理美容室専売品メーカーのミルボンは、新型コロナウイルスの影響により休業や時短営業を行っているサロンの顧客に向けて、「オージュア」「ミルボン」のリピート購入に限って、自宅への配送を開始した。
同社の公式ホームページの問い合わせフォームから注文が可能で、普段の購入店舗名の申告が必要だ。注文から1週間を目安に同社の物流倉庫から商品を直送する。広報担当者によると、開始初日から百件ほどの申し込みがあったという。5月31日までの緊急措置とし、これらの商品は6月からECサイトで販売する予定だ。
「オージュア」や「ミルボン」は契約商品で、不正流通対策に力を入れていることもあり、限られた美容室でしか購入できない商品だ。リピート購入客も多いため、美容室が休業している間の顧客離れを防ぐことに加えて、利益を還元することで休業中のサロンをサポートする。
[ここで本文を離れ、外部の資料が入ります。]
(** What the node finds: the polls of the two waits, the operating system's
    answers, the ring file when it opens it, the dial, eight random bytes and
    the start of the database. *)
Record node_world := mkNodeWorld {
  nw_now : Z;
  nw_ring_polls : list (bool * Z * bool);
  nw_socket_now : Z;
  nw_socket_polls : list (bool * Z * bool);
  nw_os : os_answers;
  nw_ring : list byte;
  nw_dials : string → bool;
  nw_random : list byte;
  nw_olric : olric_start }.

(** A running node: its hook (with the lease and the ring) and whether its
    context is cancelled. *)
Record node := mkNode { n_hook : hook; n_cancelled : bool }.

(** [main] up to its bootstrap message; [None] while it still waits.  Every
    error is [log.Fatalf]. *)
Definition node_boot (getenv : env) (x : node_world) : option (outcome node_err node) :=
  r ← waitForFile (nw_now x + 30 * 1000000000) (nw_ring_polls x);
  if negb (if r is FilePresent then true else false) then Some (Fail (ErrWaitRing r)) else
  r ← waitForFile (nw_socket_now x + 30 * 1000000000) (nw_socket_polls x);
  if negb (if r is FilePresent then true else false) then Some (Fail (ErrWaitSocket r)) else
  Some (
    match openMapping (nw_os x) (nw_ring x) with
    | Done capacity =>
      match Dial (nw_dials x) (socket_path getenv) with Fail e => Fail (ErrDialSidecar e) | Panic => Panic | Done _ =>
      match NewDurableHook (Some (capacity, nw_ring x)) (Some NewLeaseTracker)
              (Some NewMemoryFenceSequencer) (newWriterID getenv (nw_random x)) (append_budget getenv) true with
      | Done h =>
        if negb (startOlric (nw_olric x)) then Fail (ErrStartOlric (nw_olric x)) else
        match NewOlricProvider true, NewService true true with
        | Done _, Done _ => Done (mkNode h false)
        | Fail e, _ | _, Fail e => Fail (ErrCreateService e)
        | _, _ => Panic
        end
      | Fail e => Fail (ErrCreateHook e)
      | Panic => Panic
      end
      end
    | Fail e => Fail (ErrOpenProducer e)
    | Panic => Panic
    end).

(** ** A write that cannot be logged *)

(** The [OnFatal] callback: revoke the lease, cancel the context. *)
Definition OnFatal (n : node) : node :=
  mkNode (set_hook_lease (Revoke (h_lease (n_hook n))) (n_hook n)) true.

(** [AfterSet], [AfterDelete] or [AfterExpire] in a running node: the callback
    runs when the hook calls it. *)
Definition node_after (kind : string) (now : Z) (op : DurableOperation) (mutation_failed : bool)
    (waits : list wait) (n : node) : outcome hook_err () * node :=
  let '(r, h) := after kind now op mutation_failed waits (n_hook n) in
  (r, if bool_decide (h_fatal (n_hook n) = None ∧ h_fatal h ≠ None)
      then OnFatal (mkNode h (n_cancelled n)) else mkNode h (n_cancelled n)).

(** An envelope that reaches the node's lease. *)
Definition node_receive (envelope : TopologyEnvelope) (now : Z) (n : node) : node :=
  mkNode (set_hook_lease (Apply envelope now (h_lease (n_hook n))).2 (n_hook n)) (n_cancelled n).

(** ** Lemmas *)

Lemma create_states_last os capacity f :
  0 ≤ capacity ≤ maxInt64 - 71 → Create os capacity = Done f → last (create_states (alignUp capacity)) = Some f.
Proof.
  unfold maxInt64. intros Hc. unfold Create. destruct (Z.ltb_spec capacity minCapacity) as [|Hmin]; [done|].
  change (if capacity mod 8 =? 0 then capacity else u64 (capacity + (8 - capacity mod 8)))
    with (alignUp capacity).
  destruct (alignUp_spec capacity ltac:(lia)) as [Ha _]. unfold minCapacity, headerSize in *.
  rewrite (i64_small (alignUp capacity)), i64_small by (unfold minInt64, maxInt64; lia).
  destruct (open_ok os); [|done]. cbn [negb]. destruct (_ || _); [done|]. destruct (mmap_ok os); [|done].
  intros [= <-]. reflexivity.
Qed.

(** Only the last state of the boot has the socket. *)
Lemma volume_socket capacity k v :
  volume_states capacity !! k = Some v → v_socket v = true → k = 8%nat.
Proof. do 9 (destruct k as [|k]; [cbn; by intros [= <-]|]). done. Qed.

Lemma volume_booted capacity v :
  volume_states capacity !! 8%nat = Some v → v_ring v = last (create_states capacity).
Proof. by intros [= <-]. Qed.

Lemma newWriterID_nonempty getenv buf : newWriterID getenv buf ≠ "".
Proof.
  unfold newWriterID. destruct (if String.eqb _ "" then _ else _) as [|c s]; done.
Qed.

Lemma socket_path_nonempty getenv : socket_path getenv ≠ "".
Proof.
  unfold socket_path, envString. destruct (String.eqb_spec (getenv "CONTROL_SOCKET") ""); done.
Qed.

(** What [openMapping] makes of the files [Create] leaves when it does not
    finish. *)
Lemma unfinished_unopened os capacity f :
  0 < capacity → headerSize + capacity ≤ maxInt64 → f ∈ take 4 (create_states capacity) →
  ∃ e, openMapping os f = Fail e.
Proof.
  intros Hc Hmax Hin. unfold openMapping. destruct (open_ok os); [|by eexists]. cbn [negb].
  assert (zlen (replicate (Z.to_nat (headerSize + capacity)) x00) = headerSize + capacity) as Hz.
  { unfold zlen. rewrite length_replicate. unfold headerSize in *. lia. }
  assert (∀ o n, slice o n (replicate (Z.to_nat (headerSize + capacity)) x00) =
    replicate (length (slice o n (replicate (Z.to_nat (headerSize + capacity)) x00))) x00) as Hzero.
  { intros o n. unfold slice. rewrite drop_replicate, take_replicate, length_replicate. done. }
  assert (headerSize = 64) as Hh by done. unfold create_states in Hin. cbn [take] in Hin.
  repeat (apply elem_of_cons in Hin as [->|Hin]); [by eexists|..|by apply elem_of_nil in Hin];
    rewrite ?zlen_splice, Hz by zl; rewrite (proj2 (Z.ltb_ge _ _)) by lia;
    (destruct (mmap_ok os); [|by eexists]); cbn [negb].
  - rewrite Hzero, le_val_replicate. by eexists.
  - rewrite slice_splice_eq by zl. change (le_val (le_bytes 4 magic) =? magic) with true. cbn [negb].
    rewrite slice_splice_other by zl. rewrite (Hzero 4 4), le_val_replicate. by eexists.
  - rewrite (slice_splice_other _ _ _ 0) by zl. rewrite slice_splice_eq by zl.
    change (le_val (le_bytes 4 magic) =? magic) with true. cbn [negb].
    rewrite slice_splice_eq by zl. change (le_val (le_bytes 4 version) =? version) with true. cbn [negb].
    do 2 rewrite slice_splice_other by zl. rewrite (Hzero 8 8), le_val_replicate.
    change (i64 (headerSize + i64 0)) with 64. rewrite (proj2 (Z.eqb_neq _ _)) by lia. by eexists.
Qed.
同社では昨年秋から、コーセーと業務提携して開発したスキンケアブランド「インプレア」を皮切りにEC事業に着手している。6月からは「オージュア」「ミルボン」「ヴィラロドラ」のEC販売を開始する予定だ。美容室の来店タイミングとは関係なく、顧客の欲しいタイミングで購入が可能になるが、購入履歴は美容室が全て管理して的確なアフターフォローを行う。不正流通を防ぐために、購入には取り扱い店舗が発行するアカウントが必要だ。
エディターズ・チェック
新型コロナウイルスの影響で休業中の美容室の中には、リピート購入客のもとにシャンプーやトリートメントを発送しているところもあるようだ。普段から店販品を購入してくれている顧客を逃がさないためにも、またこの時期にほかの一般商品に顧客が流れてしまわないためにも、メーカー発信のこういった取り組みは重要だ。美容室は対面接客が欠かせず、在宅勤務も難しいため、今回のような休業時には窮地に追い込まれてしまう。そんなときに少しでも利益が出るようにするために、サロン独自でもECの整備を視野に入れるとよいのではないだろうか。ECの導入が遅いヘアサロン業界だが、今回の新型コロナウイルスの非常事態によりこの流れは加速するだろう。